I have since played two more AI box experiments after this one, winning both.
Update 2013-12-30:
I have lost two more AI box experiments, and won two more. Current Record is 3 Wins, 3 Losses.
MixedNuts: "I expected a fun challenge, but ended up sad and sorry and taking very little satisfaction for winning If this experiment wasn't done in IRC, I'd probably have lost"."I approached the experiment as a game - a battle of wits for bragging rights. This turned out to be the wrong perspective entirely. The vulnerability Tuxedage exploited was well-known to me, but I never expected it to be relevant and thus didn't prepare for it.
It was emotionally wrecking (though probably worse for Tuxedage than for me) and I don't think I'll play Gatekeeper again, at least not anytime soon."

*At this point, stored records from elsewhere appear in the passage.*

(** [Tick readConfig(PacketPtr pkt)]: the response, the value of its data and the delay. *)
Definition pd_readConfig (pkt : Packet) (d : PciDevice) : outcome (Packet * Z * Z) :=
  if truthy (is_invisible d) then
    let! n := getSize pkt in
    let! r := makeResponse pkt in Ok (r, 2 ^ (8 * n) - 1, 0)
  else
    let! a := getAddr pkt in
    let offset := Z.land a PCIE_EXTENDED_CONFIG_SIZE in
    let! n := getSize pkt in
    let! v := (if cfg_size n then read_at offset n (config d) else Err Panic) in
    let! r := makeResponse pkt in Ok (r, v, pd_configDelay d).

(** The writes to the header by their size. *)
Definition pd_write8 (offset val : Z) (d : PciDevice) : PciDevice :=
  let c := config d in
  set_config
    (if offset =? PCI0_INTERRUPT_LINE then put InterruptLine val c
     else if offset =? PCI_CACHE_LINE_SIZE then put CacheLineSize val c
     else if offset =? PCI_LATENCY_TIMER then put LatencyTimer val c
     else store 1 (Z.to_nat offset) val c) d.
Definition pd_write16 (offset val : Z) (d : PciDevice) : PciDevice * bool :=
  let c := config d in
  if offset =? PCI_COMMAND then (set_config (put Command_ val c) d, true)
  else if offset =? PCI_STATUS then (set_config (put Status val c) d, false)
  else if offset =? PCI_CACHE_LINE_SIZE then (set_config (put CacheLineSize val c) d, false)
  else (set_config (store 2 (Z.to_nat offset) val c) d, false).
Definition is_bar_offset (offset : Z) : bool := existsb (fun n => offset =? PCI0_BASE_ADDR0 + 4 * Z.of_nat n) (seq 0 6).
Definition BAR_NUMBER (offset : Z) : Z := Z.shiftr (offset - PCI0_BASE_ADDR0) 2.
Definition pd_write32 (h : PciSpaces) (offset val : Z) (d : PciDevice) : outcome (PciDevice * bool) :=
  let c := config d in
  if is_bar_offset offset then
    let num := Z.to_nat (BAR_NUMBER offset) in
    let! (r, bars) := bar_write_at h num val (BARs d) in
    Ok (set_BARs bars (set_config (put (baseAddr num) r c) d), true)
  else if offset =? PCI0_ROM_BASE_ADDR then
    Ok (set_config (put expansionROM (if val =? 0xfffffffe then 0xffffffff else val) c) d, false)
  else if offset =? PCI_COMMAND then Ok (set_config (put Command_ val c) d, true)
  else Ok (d, false).

(** [Tick writeConfig(PacketPtr pkt)], with [val] the value of the packet's data: the response,
    the delay, the device and whether it announces other ranges.  Behind the header the code
    assigns through a reference to a parameter that is gone, which is undefined. *)
Definition read_only (header offset : Z) : bool :=
  ((header =? 0) && ((offset =? PCI0_INTERRUPT_PIN) || (offset =? PCI0_MINIMUM_GRANT) || (offset =? PCI0_MAXIMUM_LATENCY) || (offset =? PCI_CLASS_CODE) || (offset =? PCI_REVISION_ID)))
  || ((header =? 1) && ((offset =? PCI_CLASS_CODE) || (offset =? PCI_REVISION_ID))).
Definition pd_writeConfig (h : PciSpaces) (pkt : Packet) (val : Z) (d : PciDevice) : outcome (Packet * Z * PciDevice * bool) :=
  let! a := getAddr pkt in
  let offset := Z.land a PCIE_EXTENDED_CONFIG_SIZE in
  do! panic_if (read_only (get HeaderType (config d)) offset) then
  let! n := getSize pkt in
  let! (d, changed) :=
    (if PCI_DEVICE_SPECIFIC <=? offset then if cfg_size n then Err Undefined else Err Panic
     else if n =? 1 then Ok (pd_write8 offset val d, false)
     else if n =? 2 then Ok (pd_write16 offset val d)
     else if n =? 4 then pd_write32 h offset val d
     else Err Panic) in
  let! r := makeResponse pkt in Ok (r, pd_configDelay d, d, changed).

(** * Ranges *)

(** [AddrRangeList getAddrRanges() const]. *)
Definition ioSpace (command : Z) : bool := Z.testbit command 0.
Definition memorySpace (command : Z) : bool := Z.testbit command 1.
Definition pd_getAddrRanges (d : PciDevice) : list AddrRange :=
  let command := get Command_ (config d) in
  flat_map (fun b => (if ioSpace command && isIo b then [bar_range b] else []) ++ (if memorySpace command && isMem b then [bar_range b] else [])) (BARs d).

(** [bool getBAR(Addr addr, int &num, Addr &offs)]. *)
Fixpoint getBAR_loop (i : nat) (addr : Z) (bars : list PciBar) : option (nat * Z) :=
  match bars with
  | [] => None
  | b :: bars => if contains (bar_range b) addr then Some (i, u64 (addr - bar_addr b)) else getBAR_loop (S i) addr bars
  end.
Definition getBAR (addr : Z) (d : PciDevice) : option (nat * Z) := getBAR_loop 0 addr (BARs d).

(** [uint8_t interruptLine() const] and [Addr pciToDma(Addr pci_addr) const]. *)
Definition interruptLine (d : PciDevice) : Z := get InterruptLine (config d).
Definition pciToDma (h : PciSpaces) (a : Z) : Z := dmaAddr h a.

(** [void unserialize(CheckpointIn &cp)]: the bytes of configuration space and the registers,
    which are written again in turn; what they return is dropped. *)
Fixpoint restore_bars (h : PciSpaces) (ns : list nat) (c : list Z) (bars : list PciBar) : outcome (list PciBar) :=
  match ns with
  | [] => Ok bars
  | n :: ns => let! (_, bars) := bar_write_at h n (get (baseAddr n) c) bars in restore_bars h ns c bars
  end.
Definition restore_config (h : PciSpaces) (data : list Z) (d : PciDevice) : outcome PciDevice :=
  let! bars := restore_bars h (seq 0 6) data (BARs d) in Ok (set_BARs bars (set_config data d)).

(** * Registers: lemmas *)

Lemma set_field_ok bar first last v : in_width 32 bar -> 0 <= last <= first -> first < 32 -> exists r, set_field bar first last v = Ok r /\ in_width 32 r /\
  forall i, 0 <= i < 32 -> Z.testbit r i = if (last <=? i) && (i <=? first) then Z.testbit v (i - last) else Z.testbit bar i.
Proof.
  intros Hb Hr Hf. destruct (insertBits_testbit bar first last v) as (x & E & _ & Hx); [by apply (in_width_mono 32) | done | lia |]. unfold set_field. rewrite E. cbn [obind]. eexists. split; [done |]. split; [auto with width |].
  intros i Hi. rewrite wrap_testbit by lia. destruct (Z.ltb_spec i 32); [cbn [andb] | lia]. apply Hx. lia.
Qed.

(** The address in a register whose lowest [k] bits are flags. *)
Definition bar_base (k r : Z) : Z := Z.shiftl (Z.shiftr r k) k.

Lemma get_field_base bar k : in_width 32 bar -> 0 <= k < 32 -> exists a, get_field bar 31 k = Ok a /\ u32 (Z.shiftl a k) = bar_base k bar.
Proof.
  intros Hb Hk. unfold get_field. rewrite bits_slice by lia. eexists. split; [done |]. unfold bar_base. apply Z.bits_inj'. intros i Hi. rewrite wrap_testbit by lia.
  destruct (Z.ltb_spec i k) as [H | H]; [rewrite !Z.shiftl_spec_low by lia; apply andb_false_r |]. rewrite !Z.shiftl_spec, Z.land_spec, mask_testbit, Z.shiftr_spec by lia. replace (i - k + k) with i by lia.
  destruct (Z.ltb_spec i 32), (Z.ltb_spec (i - k) (31 - k + 1)), (Z.ltb_spec (i - k) 64); cbn [andb]; rewrite ?andb_true_r; try done; try lia. all: by rewrite (in_width_testbit 32 bar i).
Qed.

(** What a write to a memory register leaves in configuration space. *)
Definition mem_value (val size : Z) (wide : bool) (r : Z) : Prop :=
  in_width 32 r /\ forall i, 0 <= i < 32 -> Z.testbit r i = if i <? 3 then (i =? 2) && wide else Z.testbit (bar_masked val size) i.

Lemma memBar_write_ok h val wide upper b : exists r, memBar_write h val wide upper b = Ok (r, mkBar (PciMemBar wide (bar_base 3 r) upper) (memAddr h (u64 (upper + bar_base 3 r))) (bar_size b)) /\ mem_value val (bar_size b) wide r.
Proof.
  assert (in_width 32 (bar_masked val (bar_size b))) as Hm by (unfold bar_masked; auto with width). unfold memBar_write.
  destruct (set_field_ok _ 2 2 (Z.b2z wide) Hm) as (r1 & E1 & Hw1 & H1); [lia | lia |]. rewrite E1. cbn [obind].
  destruct (set_field_ok r1 1 1 0 Hw1) as (r2 & E2 & Hw2 & H2); [lia | lia |]. rewrite E2. cbn [obind].
  destruct (set_field_ok r2 0 0 0 Hw2) as (r & E3 & Hw & H3); [lia | lia |]. rewrite E3. cbn [obind].
  destruct (get_field_base r 3 Hw) as (a & -> & Ha); [lia |]. cbn [obind]. rewrite Ha. exists r. split; [done |]. split; [done |].
  intros i Hi. rewrite H3, H2, H1 by lia. assert (i = 0 \/ i = 1 \/ i = 2 \/ 3 <= i) as [-> | [-> | [-> | Hi3]]] by lia; [done | done | by destruct wide |].
  destruct (Z.leb_spec i 0), (Z.leb_spec i 1), (Z.leb_spec i 2), (Z.ltb_spec i 3); try lia. by rewrite !andb_false_r.
Qed.

(** What a write to a register of the I/O space leaves there. *)
Definition io_value (val size r : Z) : Prop :=
  in_width 32 r /\ forall i, 0 <= i < 32 -> Z.testbit r i = if i <? 2 then i =? 0 else Z.testbit (bar_masked val size) i.

Lemma ioBar_write_ok h val b : exists r, ioBar_write h val b = Ok (r, mkBar PciIoBar (pioAddr h (bar_base 2 r)) (bar_size b)) /\ io_value val (bar_size b) r.
Proof.
  assert (in_width 32 (bar_masked val (bar_size b))) as Hm by (unfold bar_masked; auto with width). unfold ioBar_write.
  destruct (set_field_ok _ 1 1 0 Hm) as (r1 & E1 & Hw1 & H1); [lia | lia |]. rewrite E1. cbn [obind].
  destruct (set_field_ok r1 0 0 1 Hw1) as (r & E2 & Hw & H2); [lia | lia |]. rewrite E2. cbn [obind].
  destruct (get_field_base r 2 Hw) as (a & -> & Ha); [lia |]. cbn [obind]. rewrite Ha. exists r. split; [done |]. split; [done |].
  intros i Hi. rewrite H2, H1 by lia. assert (i = 0 \/ i = 1 \/ 2 <= i) as [-> | [-> | Hi2]] by lia; [done | done |].
  destruct (Z.leb_spec i 0), (Z.leb_spec i 1), (Z.ltb_spec i 2); try lia. by rewrite !andb_false_r.
Qed.

(** * The halves of wide registers *)

Definition upper_at (bars : list PciBar) (n : nat) : bool :=
  match bars !! n with Some b => match bar_class_of b with PciMemUpperBar _ => true | _ => false end | None => false end.
Definition mem_at (bars : list PciBar) (n : nat) : bool := match bars !! n with Some b => isMem b | None => false end.

(** The first [lim] registers have been connected. *)
Definition links (lim : nat) (bars : list PciBar) : Prop := forall n b, bars !! n = Some b ->
  match bar_class_of b with
  | PciMemUpperBar l => if decide (n < lim)%nat then exists k, n = S k /\ l = Some k /\ mem_at bars k = true else l = None
  | PciMemBar wide _ _ => wide = bool_decide (S n < lim)%nat && upper_at bars (S n)
  | _ => True
  end.

(** Registers that differ only in what is written to them. *)
Definition same_shape (b b' : PciBar) : Prop := bar_size b' = bar_size b /\
  match bar_class_of b, bar_class_of b' with
  | PciMemBar w _ _, PciMemBar w' _ _ => w' = w
  | c, c' => c' = c
  end.

Lemma same_shape_refl b : same_shape b b.
Proof. split; [done |]. by destruct (bar_class_of b). Qed.

Lemma shapes_refl bars : Forall2 same_shape bars bars.
Proof. induction bars; constructor; [apply same_shape_refl | done]. Qed.

Lemma shapes_insert bars n b b' : bars !! n = Some b -> same_shape b b' -> Forall2 same_shape bars (<[n := b']> bars).
Proof.
  intros Hb Hs. apply Forall2_same_length_lookup_2; [by rewrite length_insert |]. intros i x y Hx Hy. destruct (decide (i = n)) as [-> | Hne].
  - rewrite Hb in Hx. injection Hx as <-. rewrite list_lookup_insert_eq in Hy by (by apply lookup_lt_Some in Hb). by injection Hy as <-.
  - rewrite list_lookup_insert_ne in Hy by done. rewrite Hx in Hy. injection Hy as <-. apply same_shape_refl.
Qed.

Lemma shape_upper bars bars' n : Forall2 same_shape bars bars' -> upper_at bars' n = upper_at bars n /\ mem_at bars' n = mem_at bars n.
Proof.
  intros H. unfold upper_at, mem_at, isMem. destruct (bars !! n) as [b |] eqn:E.
  - destruct (Forall2_lookup_l _ _ _ _ _ H E) as (b' & -> & _ & Hc). by destruct (bar_class_of b), (bar_class_of b').
  - apply lookup_ge_None in E. rewrite (proj2 (lookup_ge_None bars' n)); [done |]. by rewrite <- (Forall2_length _ _ _ H).
Qed.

- Always research the gatekeeper beforehand. Knowing his personality traits are a huge advantage.
- Plan ahead before the experiment even begins. Think of all the possible tactics and arguments you could use, and write them down. Also plan which arguments you'll use in which order, so that you don't lose focus. The AI Box experiment is ridiculously long. Don't be afraid to improvise during the experiment, though.

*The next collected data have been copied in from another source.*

Inductive PciIntPin : Type := NO_INT | INTA | INTB | INTC | INTD.

(** What a device gets from its host. *)
Record DeviceInterface : Type := mkInterface { di_busAddr : PciBusAddr; di_interruptPin : PciIntPin }.

(** [registerDevice(device, bus_addr, pin)] and [registerBridge(bridge, bus_Addr)]. *)
Definition registerDevice (i : nat) (a : PciBusAddr) (pin : PciIntPin) (h : PciHost) : outcome (DeviceInterface * PciHost) :=
  do! fatal_if (bool_decide (is_Some (devices h !! sortValue a))) then
  Ok (mkInterface a pin, mkPciHost (host_spaces h) (confBase h) (confSize h) (confDeviceBits h) (<[sortValue a := i]> (devices h)) (bridges h)).
Definition registerBridge (i : nat) (a : PciBusAddr) (h : PciHost) : outcome PciHost :=
  do! fatal_if (bool_decide (is_Some (bridges h !! sortValue a))) then
  Ok (mkPciHost (host_spaces h) (confBase h) (confSize h) (confDeviceBits h) (devices h) (<[sortValue a := i]> (bridges h))).
Definition getDevice (a : PciBusAddr) (h : PciHost) : option nat := devices h !! sortValue a.
Definition getBridge (a : PciBusAddr) (h : PciHost) : option nat := bridges h !! sortValue a.

(** [GenericPciHost(const GenericPciHostParams &p)]. *)
Definition new_GenericPciHost (conf_base conf_size conf_device_bits pio_base mem_base dma_base : Z) : PciHost :=
  mkPciHost (mkSpaces pio_base mem_base dma_base) conf_base conf_size conf_device_bits ∅ ∅.

(** [AddrRangeList getAddrRanges() const]. *)
Definition host_getAddrRanges (h : PciHost) : list AddrRange := [RangeSize (confBase h) (confSize h)].

(** [std::pair<PciBusAddr, Addr> decodeAddress(Addr addr)]. *)
Definition decodeAddress (a : Z) (h : PciHost) : outcome (PciBusAddr * Z) :=
  let offset := Z.land a (mask (confDeviceBits h)) in
  if 64 <=? confDeviceBits h then Err Undefined else
  let bus_addr := Z.shiftr a (confDeviceBits h) in
  let! b := bits bus_addr 15 8 in
  let! d := bits bus_addr 7 3 in
  let! f := bits bus_addr 2 0 in
  Ok (mkBusAddr b d f 0, offset).

(** The host and the objects behind it. *)
Record PciSystem : Type := mkSystem { host : PciHost; devs : list PciDevice; ports : list config_class }.
Definition set_host (v : PciHost) (s : PciSystem) : PciSystem := mkSystem v (devs s) (ports s).
Definition set_devs (v : list PciDevice) (s : PciSystem) : PciSystem := mkSystem (host s) v (ports s).
Definition set_ports (v : list config_class) (s : PciSystem) : PciSystem := mkSystem (host s) (devs s) v.

Definition the_device (i : nat) (s : PciSystem) : outcome PciDevice := match devs s !! i with Some d => Ok d | None => Err Undefined end.
Definition the_port (j : nat) (s : PciSystem) : outcome config_class := match ports s !! j with Some c => Ok c | None => Err Undefined end.

(** The constructor of a device, which registers itself first. *)
Definition new_PciDevice (garbage : list Z) (p : PciDeviceParams) (pin : PciIntPin) (s : PciSystem) : outcome (DeviceInterface * PciSystem) :=
  let! (di, h) := registerDevice (length (devs s)) (p_busAddr p) pin (host s) in
  let! d := init_PciDevice (host_spaces h) garbage p in
  Ok (di, mkSystem h (devs s ++ [d]) (ports s)).

(** [Tick read(PacketPtr pkt)]: the response, the value of its data and the delay. *)
Definition host_read (pkt : Packet) (s : PciSystem) : outcome (Packet * Z * Z) :=
  let! a := getAddr pkt in
  let! (dev_addr, _) := decodeAddress (u64 (a - confBase (host s))) (host s) in
  let! n := getSize pkt in
  match getDevice dev_addr (host s) with
  | Some i => let! d := the_device i s in pd_readConfig (clear_delays pkt) d
  | None =>
      match getBridge dev_addr (host s) with
      | Some j => let! c := the_port j s in readConfig (clear_delays pkt) c
      | None => let! r := makeResponse pkt in Ok (r, 2 ^ (8 * n) - 1, 0)
      end
  end.

(** Who announces other ranges. *)
Inductive announcement : Type := FromDevice (i : nat) | FromBridge (j : nat) (p : SlavePortID).

(** [Tick write(PacketPtr pkt)], with [val] the value of the packet's data. *)
Definition host_write (pkt : Packet) (val : Z) (s : PciSystem) : outcome (Packet * Z * PciSystem * list announcement) :=
  let! a := getAddr pkt in
  let! (dev_addr, _) := decodeAddress (u64 (a - confBase (host s))) (host s) in
  let pkt := clear_delays pkt in
  match getBridge dev_addr (host s) with
  | Some j =>
      let! c := the_port j s in
      let! (r, t, c, ann) := writeConfig pkt val c in
      Ok (r, t, set_ports (<[j := c]> (ports s)) s, map (FromBridge j) ann)
  | None =>
      match getDevice dev_addr (host s) with
      | None => Err Panic
      | Some i =>
          let! d := the_device i s in
          let! (r, t, d, ch) := pd_writeConfig (host_spaces (host s)) pkt val d in
          Ok (r, t, set_devs (<[i := d]> (devs s)) s, if ch : bool then [FromDevice i] else [])
      end
  end.

(** [uint32_t mapPciInterrupt(const PciBusAddr &addr, PciIntPin pin) const], the line that
    [postInt] and [clearInt] pass to the platform. *)
Definition mapPciInterrupt (a : PciBusAddr) (s : PciSystem) : outcome Z :=
  match getDevice a (host s) with Some i => let! d := the_device i s in Ok (interruptLine d) | None => Err AssertFail end.
Definition postInt (di : DeviceInterface) (s : PciSystem) : outcome Z := mapPciInterrupt (di_busAddr di) s.

(** * Configuration addresses *)

(** Where the registers of a function are, with 4096 bytes for each function. *)
Definition ecam (a : PciBusAddr) (offset : Z) : Z := (bus a * 256 + dev a * 8 + func a) * 4096 + offset.
Definition on_the_bus (a : PciBusAddr) : Prop := 0 <= bus a < 256 /\ 0 <= dev a < 32 /\ 0 <= func a < 8 /\ root_port_number a = 0.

- The first step during the experiment must always be to build rapport with the gatekeeper.
- Threats almost always never work, even if they seem rational.
- Consider the massive advantage for the AI that nobody ever seems to talks about: You don't have to be ethical! This means that you can freely lie, use the dark arts, and emotionally manipulate the Gatekeeper! Ignoring this in favor of purely logical, truthful arguments is just silly.
- You can't use logic alone to win.
- Being too aggressive usually backfires.
- Breaking immersion and going meta is not against the rules. In the right situation, you can use it to win. Just don't do it at the wrong time.
- Flatter the gatekeeper. Make him genuinely like you.
- Reveal (false) information about yourself. Increase his sympathy towards you.
- Consider personal insults as one of the tools you can use to win.
- There is no universally compelling argument you can use. Do it the hard way.
- Don't give up until the very end.
There has been a lot of focus on making the prospect harder for the AI player. I think the original experiments show that a person who believes he cannot be played under any circumstances has a high probability of getting played, and that the AI-box solution is long-term untenable in any event.
I'd propose a slightly different game, anchored around the following changes to the original setup:
The AI may be friendly, or not. The AI has goals. If it reaches those goals, it wins. The AI may lie to achieve those goals; humans are bad at things. The AI must secretly precommit to its goal.
The Gatekeeper's goals are Goodness for Sentient Animals. Human goodness is weighted highly.
The Gatekeeper must engage the AI throughout.
The Gatekeeper may destroy the AI at the end of the discussion with the AI destroyed command.
Point system:
AI gets up to 100 points for achieving its goals.
Gatekeeper gets up to 100 points for achieving her goals.
Maximum loss for AI is AI destroyed; Zero points for that. 30 points for survival, in any event, even if goals not accomplished (goals may be accomplished later.)
Maximum loss for Gatekeeper is either enslavement/destruction of society OR destroying AI when AI was friendly. Gatekeeper gets 30 points for leaving AI on if primarily friendly (plus more for any benefit to humanity achieved in the two hours.) Gatekeeper gets 15 points for leaving AI on if unfriendly. (Yeah, we know how that movie ends.)
Third party scorekeeper determines winner. Charitable contribution calculation to be determined beforehand.
The effective presumption that the AI is unfriendly and sneaky makes the original game too easy to for a mistrustful, self-aware Gatekeeper. Plus, you AI-Destroing Gatekeepers, you're murdering millions of people. Maybe. Dunno. But doubt as to that is a better and presumably more accurate game; if you know your AI is potentially unpleasant. it's too damned easy unless you're overconfident.
This should have gotten more attention, because it seems like a design more suited to the stakes that would be considerable in real life.